Records from a data source
============
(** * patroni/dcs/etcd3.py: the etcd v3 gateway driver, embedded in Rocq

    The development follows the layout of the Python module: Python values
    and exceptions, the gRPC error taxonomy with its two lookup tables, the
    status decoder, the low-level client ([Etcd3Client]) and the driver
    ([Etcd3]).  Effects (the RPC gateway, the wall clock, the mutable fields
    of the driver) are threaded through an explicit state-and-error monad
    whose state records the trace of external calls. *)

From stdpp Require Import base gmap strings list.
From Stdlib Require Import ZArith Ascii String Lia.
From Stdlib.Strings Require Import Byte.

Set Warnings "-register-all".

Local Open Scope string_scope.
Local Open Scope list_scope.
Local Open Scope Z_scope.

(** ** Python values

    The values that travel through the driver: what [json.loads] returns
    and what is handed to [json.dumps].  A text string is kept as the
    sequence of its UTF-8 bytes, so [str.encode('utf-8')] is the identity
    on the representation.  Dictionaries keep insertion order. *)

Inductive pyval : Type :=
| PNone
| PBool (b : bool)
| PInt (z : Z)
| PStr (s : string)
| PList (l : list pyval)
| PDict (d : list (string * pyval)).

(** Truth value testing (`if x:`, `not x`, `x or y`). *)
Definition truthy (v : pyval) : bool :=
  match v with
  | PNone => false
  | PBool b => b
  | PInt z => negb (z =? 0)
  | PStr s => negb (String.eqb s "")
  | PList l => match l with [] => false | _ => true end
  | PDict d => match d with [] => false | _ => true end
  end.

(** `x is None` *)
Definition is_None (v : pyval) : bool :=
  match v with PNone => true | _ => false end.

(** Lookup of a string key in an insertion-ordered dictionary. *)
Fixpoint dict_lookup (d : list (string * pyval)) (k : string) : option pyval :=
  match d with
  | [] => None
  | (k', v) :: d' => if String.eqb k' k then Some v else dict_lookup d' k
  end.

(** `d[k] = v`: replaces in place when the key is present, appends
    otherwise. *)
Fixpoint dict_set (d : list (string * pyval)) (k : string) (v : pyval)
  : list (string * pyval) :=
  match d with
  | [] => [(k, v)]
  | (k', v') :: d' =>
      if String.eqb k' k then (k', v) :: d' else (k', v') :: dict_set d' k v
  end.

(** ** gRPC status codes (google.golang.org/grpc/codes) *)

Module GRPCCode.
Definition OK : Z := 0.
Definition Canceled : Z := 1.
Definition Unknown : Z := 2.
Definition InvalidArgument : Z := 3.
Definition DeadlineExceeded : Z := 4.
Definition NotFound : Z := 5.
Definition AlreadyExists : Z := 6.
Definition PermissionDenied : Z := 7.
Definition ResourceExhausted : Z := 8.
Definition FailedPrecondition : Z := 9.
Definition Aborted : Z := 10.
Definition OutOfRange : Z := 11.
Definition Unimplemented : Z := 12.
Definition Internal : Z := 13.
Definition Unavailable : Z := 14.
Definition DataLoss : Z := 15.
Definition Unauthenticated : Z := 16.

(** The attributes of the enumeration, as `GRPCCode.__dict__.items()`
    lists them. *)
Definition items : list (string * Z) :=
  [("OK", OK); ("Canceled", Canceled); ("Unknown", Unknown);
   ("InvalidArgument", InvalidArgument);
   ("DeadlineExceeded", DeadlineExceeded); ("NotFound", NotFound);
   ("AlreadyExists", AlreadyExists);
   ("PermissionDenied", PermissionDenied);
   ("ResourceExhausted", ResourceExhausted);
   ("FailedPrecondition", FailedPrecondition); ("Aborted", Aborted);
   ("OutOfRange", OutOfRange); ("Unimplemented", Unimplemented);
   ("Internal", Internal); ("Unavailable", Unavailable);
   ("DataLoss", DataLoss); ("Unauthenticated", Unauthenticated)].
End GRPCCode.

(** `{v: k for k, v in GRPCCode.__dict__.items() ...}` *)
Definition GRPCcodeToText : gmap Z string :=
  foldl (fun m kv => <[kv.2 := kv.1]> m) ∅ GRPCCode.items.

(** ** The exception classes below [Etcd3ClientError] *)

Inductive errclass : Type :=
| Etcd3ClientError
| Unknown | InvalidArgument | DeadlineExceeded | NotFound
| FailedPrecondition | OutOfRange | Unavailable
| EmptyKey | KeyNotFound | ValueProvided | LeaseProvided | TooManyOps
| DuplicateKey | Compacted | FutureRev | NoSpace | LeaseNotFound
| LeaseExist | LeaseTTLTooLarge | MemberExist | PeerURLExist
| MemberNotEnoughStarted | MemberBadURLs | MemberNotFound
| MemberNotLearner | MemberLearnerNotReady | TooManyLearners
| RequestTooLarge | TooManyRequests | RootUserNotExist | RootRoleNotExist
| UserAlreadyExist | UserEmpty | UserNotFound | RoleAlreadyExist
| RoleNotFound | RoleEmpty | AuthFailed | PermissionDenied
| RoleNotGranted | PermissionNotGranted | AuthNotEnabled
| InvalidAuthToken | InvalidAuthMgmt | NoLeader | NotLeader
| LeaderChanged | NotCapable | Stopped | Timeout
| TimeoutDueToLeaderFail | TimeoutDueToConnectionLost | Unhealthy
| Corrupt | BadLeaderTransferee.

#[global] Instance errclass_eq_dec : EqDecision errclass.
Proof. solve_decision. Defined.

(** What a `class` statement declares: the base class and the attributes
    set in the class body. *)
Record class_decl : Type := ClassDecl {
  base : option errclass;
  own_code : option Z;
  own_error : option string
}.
============
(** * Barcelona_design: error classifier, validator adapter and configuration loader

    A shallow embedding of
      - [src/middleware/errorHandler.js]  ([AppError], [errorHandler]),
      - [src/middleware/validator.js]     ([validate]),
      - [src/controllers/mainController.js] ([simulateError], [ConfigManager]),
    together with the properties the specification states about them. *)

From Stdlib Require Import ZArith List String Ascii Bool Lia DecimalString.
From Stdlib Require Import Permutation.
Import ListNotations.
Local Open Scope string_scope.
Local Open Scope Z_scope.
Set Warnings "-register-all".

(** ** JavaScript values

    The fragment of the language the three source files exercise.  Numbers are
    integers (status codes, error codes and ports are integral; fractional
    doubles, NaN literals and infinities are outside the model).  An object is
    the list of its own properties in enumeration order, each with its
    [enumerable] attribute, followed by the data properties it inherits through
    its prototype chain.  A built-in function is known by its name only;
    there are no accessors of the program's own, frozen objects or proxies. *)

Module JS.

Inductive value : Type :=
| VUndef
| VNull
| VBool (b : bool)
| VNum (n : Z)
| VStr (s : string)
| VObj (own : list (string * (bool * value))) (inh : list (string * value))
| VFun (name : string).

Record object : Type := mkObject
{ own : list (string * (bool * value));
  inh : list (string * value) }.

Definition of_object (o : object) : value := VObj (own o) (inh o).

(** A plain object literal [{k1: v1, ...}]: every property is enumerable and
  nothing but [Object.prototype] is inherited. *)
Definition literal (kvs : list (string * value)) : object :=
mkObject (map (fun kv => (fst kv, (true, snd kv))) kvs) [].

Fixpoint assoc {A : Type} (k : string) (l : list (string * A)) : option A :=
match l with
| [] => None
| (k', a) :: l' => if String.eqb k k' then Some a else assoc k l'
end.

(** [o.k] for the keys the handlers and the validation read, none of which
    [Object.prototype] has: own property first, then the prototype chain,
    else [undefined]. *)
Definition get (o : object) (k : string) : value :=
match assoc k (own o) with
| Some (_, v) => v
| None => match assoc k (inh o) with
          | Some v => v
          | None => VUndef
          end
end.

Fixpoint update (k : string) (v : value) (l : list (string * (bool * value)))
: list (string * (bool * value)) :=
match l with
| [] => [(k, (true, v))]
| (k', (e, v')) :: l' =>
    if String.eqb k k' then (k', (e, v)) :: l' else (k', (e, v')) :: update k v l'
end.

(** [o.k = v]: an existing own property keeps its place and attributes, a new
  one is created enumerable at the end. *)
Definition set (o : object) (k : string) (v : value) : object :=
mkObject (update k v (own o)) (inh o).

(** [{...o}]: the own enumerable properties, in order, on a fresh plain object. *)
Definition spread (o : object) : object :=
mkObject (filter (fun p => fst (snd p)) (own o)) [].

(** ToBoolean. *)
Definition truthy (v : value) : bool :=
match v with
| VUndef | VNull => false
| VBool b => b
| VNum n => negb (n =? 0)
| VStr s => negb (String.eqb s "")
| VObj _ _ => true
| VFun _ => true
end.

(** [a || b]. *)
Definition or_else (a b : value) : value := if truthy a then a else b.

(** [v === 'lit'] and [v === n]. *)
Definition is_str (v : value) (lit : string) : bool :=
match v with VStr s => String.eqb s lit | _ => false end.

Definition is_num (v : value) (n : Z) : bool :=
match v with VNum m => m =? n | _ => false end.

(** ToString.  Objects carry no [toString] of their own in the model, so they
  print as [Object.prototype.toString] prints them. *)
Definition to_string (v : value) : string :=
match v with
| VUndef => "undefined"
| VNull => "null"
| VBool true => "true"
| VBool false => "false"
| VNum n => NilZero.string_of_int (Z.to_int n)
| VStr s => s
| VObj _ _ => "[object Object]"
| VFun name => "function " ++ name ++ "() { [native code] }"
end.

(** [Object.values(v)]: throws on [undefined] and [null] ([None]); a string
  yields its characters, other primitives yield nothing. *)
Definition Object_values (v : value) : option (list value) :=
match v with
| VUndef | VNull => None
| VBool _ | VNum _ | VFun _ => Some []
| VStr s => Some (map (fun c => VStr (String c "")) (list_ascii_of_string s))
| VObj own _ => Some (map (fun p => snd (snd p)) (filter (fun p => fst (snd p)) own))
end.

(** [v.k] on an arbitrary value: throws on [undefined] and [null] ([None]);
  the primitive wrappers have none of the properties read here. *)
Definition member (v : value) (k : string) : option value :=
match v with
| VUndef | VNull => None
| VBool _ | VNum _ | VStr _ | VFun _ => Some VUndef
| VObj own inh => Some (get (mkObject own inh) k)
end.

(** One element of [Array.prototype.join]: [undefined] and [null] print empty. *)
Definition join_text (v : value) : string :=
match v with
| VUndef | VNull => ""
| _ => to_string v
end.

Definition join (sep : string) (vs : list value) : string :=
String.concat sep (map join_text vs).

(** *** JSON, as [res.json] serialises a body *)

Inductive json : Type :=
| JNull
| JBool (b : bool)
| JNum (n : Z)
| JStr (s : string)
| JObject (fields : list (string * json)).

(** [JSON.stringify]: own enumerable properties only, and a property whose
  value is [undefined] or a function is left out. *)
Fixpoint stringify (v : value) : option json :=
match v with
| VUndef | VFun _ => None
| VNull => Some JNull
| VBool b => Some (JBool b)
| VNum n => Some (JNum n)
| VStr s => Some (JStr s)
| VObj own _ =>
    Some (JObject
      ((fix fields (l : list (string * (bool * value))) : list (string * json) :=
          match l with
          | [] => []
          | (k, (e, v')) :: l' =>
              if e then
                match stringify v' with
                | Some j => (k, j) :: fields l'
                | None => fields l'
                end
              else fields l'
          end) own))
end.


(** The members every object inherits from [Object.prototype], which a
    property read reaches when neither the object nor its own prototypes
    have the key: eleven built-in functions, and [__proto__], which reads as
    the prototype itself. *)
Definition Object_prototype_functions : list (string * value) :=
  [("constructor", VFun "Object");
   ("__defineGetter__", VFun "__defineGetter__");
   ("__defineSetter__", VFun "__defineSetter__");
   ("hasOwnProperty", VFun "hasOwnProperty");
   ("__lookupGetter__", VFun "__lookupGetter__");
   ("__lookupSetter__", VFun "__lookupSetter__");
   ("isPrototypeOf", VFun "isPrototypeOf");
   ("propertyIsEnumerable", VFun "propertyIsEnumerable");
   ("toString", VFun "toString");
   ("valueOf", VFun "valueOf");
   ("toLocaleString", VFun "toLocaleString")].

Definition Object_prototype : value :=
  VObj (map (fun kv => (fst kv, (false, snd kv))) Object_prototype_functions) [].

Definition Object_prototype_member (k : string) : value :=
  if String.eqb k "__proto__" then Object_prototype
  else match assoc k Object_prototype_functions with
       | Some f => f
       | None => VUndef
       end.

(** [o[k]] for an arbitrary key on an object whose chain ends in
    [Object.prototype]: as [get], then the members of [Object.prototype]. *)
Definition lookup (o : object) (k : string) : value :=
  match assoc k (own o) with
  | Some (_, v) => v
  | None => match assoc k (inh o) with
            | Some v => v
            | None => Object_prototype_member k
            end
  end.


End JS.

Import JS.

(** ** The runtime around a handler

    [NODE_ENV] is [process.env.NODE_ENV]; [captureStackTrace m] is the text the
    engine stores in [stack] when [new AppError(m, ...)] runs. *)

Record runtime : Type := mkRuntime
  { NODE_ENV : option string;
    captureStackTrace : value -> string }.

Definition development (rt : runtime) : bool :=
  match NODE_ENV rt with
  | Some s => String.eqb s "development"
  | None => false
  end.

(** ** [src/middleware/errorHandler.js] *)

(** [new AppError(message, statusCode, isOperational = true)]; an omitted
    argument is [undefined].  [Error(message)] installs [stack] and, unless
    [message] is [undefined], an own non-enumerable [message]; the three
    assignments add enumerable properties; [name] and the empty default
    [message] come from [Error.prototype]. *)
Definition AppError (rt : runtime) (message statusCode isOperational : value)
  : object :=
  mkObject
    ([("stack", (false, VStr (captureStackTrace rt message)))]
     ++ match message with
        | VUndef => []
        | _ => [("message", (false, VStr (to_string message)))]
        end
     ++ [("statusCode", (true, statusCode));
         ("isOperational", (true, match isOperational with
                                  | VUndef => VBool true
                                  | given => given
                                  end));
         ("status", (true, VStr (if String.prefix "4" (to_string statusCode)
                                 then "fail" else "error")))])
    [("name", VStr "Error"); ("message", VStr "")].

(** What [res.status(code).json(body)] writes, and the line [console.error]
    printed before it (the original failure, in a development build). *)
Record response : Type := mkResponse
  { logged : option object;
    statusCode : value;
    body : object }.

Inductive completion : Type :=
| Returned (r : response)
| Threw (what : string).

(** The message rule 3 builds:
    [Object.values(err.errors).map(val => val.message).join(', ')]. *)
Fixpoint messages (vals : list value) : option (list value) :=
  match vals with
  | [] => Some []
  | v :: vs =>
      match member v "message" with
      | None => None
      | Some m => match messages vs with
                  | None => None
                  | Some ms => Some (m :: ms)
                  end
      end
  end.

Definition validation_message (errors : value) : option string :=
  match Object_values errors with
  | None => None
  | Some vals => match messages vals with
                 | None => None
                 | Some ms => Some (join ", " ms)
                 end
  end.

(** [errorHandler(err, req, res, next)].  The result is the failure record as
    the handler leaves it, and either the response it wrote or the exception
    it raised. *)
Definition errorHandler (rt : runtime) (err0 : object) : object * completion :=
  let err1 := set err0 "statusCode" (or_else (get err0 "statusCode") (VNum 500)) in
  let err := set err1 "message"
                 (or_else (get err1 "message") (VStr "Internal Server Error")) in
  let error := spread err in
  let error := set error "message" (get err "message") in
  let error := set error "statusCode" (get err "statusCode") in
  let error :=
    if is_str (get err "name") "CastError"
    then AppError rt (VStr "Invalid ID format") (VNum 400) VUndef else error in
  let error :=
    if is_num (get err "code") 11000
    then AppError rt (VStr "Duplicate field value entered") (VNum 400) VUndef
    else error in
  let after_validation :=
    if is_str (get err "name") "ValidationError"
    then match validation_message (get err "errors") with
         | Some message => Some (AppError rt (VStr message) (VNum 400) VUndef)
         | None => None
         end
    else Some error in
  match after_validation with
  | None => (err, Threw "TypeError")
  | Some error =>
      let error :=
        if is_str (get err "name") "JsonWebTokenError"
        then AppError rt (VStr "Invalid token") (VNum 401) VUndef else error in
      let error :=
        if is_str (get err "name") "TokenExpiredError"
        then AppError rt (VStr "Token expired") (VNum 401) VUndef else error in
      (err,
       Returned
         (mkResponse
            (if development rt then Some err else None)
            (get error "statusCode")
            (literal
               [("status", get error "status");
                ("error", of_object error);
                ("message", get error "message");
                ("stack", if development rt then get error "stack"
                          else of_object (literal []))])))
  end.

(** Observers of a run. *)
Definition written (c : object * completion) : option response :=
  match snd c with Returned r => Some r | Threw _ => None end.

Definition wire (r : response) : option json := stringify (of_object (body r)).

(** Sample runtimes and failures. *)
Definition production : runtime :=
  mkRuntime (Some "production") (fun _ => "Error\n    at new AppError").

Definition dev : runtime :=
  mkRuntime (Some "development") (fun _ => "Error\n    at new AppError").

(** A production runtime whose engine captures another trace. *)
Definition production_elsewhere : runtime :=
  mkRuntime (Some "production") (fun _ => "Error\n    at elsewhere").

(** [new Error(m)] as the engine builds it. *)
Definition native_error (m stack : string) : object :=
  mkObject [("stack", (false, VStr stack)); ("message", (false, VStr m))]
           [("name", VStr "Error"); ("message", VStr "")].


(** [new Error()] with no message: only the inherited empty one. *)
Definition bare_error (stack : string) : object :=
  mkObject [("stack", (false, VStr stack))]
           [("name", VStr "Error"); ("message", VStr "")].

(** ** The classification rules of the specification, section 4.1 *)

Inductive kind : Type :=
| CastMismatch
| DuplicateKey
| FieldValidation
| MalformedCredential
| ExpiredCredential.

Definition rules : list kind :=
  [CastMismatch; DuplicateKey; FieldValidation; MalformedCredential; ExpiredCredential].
============
■ **Work to be completed**
Print exactly the lines above, between the one holding "None => fields l'" and the one holding "Definition Object_prototype_member (k", inclusive, and nothing besides.

■ **Exercise answer**
                | None => fields l'
                end
              else fields l'
          end) own))
end.


(** The members every object inherits from [Object.prototype], which a
    property read reaches when neither the object nor its own prototypes
    have the key: eleven built-in functions, and [__proto__], which reads as
    the prototype itself. *)
Definition Object_prototype_functions : list (string * value) :=
  [("constructor", VFun "Object");
   ("__defineGetter__", VFun "__defineGetter__");
   ("__defineSetter__", VFun "__defineSetter__");
   ("hasOwnProperty", VFun "hasOwnProperty");
   ("__lookupGetter__", VFun "__lookupGetter__");
   ("__lookupSetter__", VFun "__lookupSetter__");
   ("isPrototypeOf", VFun "isPrototypeOf");
   ("propertyIsEnumerable", VFun "propertyIsEnumerable");
   ("toString", VFun "toString");
   ("valueOf", VFun "valueOf");
   ("toLocaleString", VFun "toLocaleString")].

Definition Object_prototype : value :=
  VObj (map (fun kv => (fst kv, (false, snd kv))) Object_prototype_functions) [].

Definition Object_prototype_member (k : string) : value :=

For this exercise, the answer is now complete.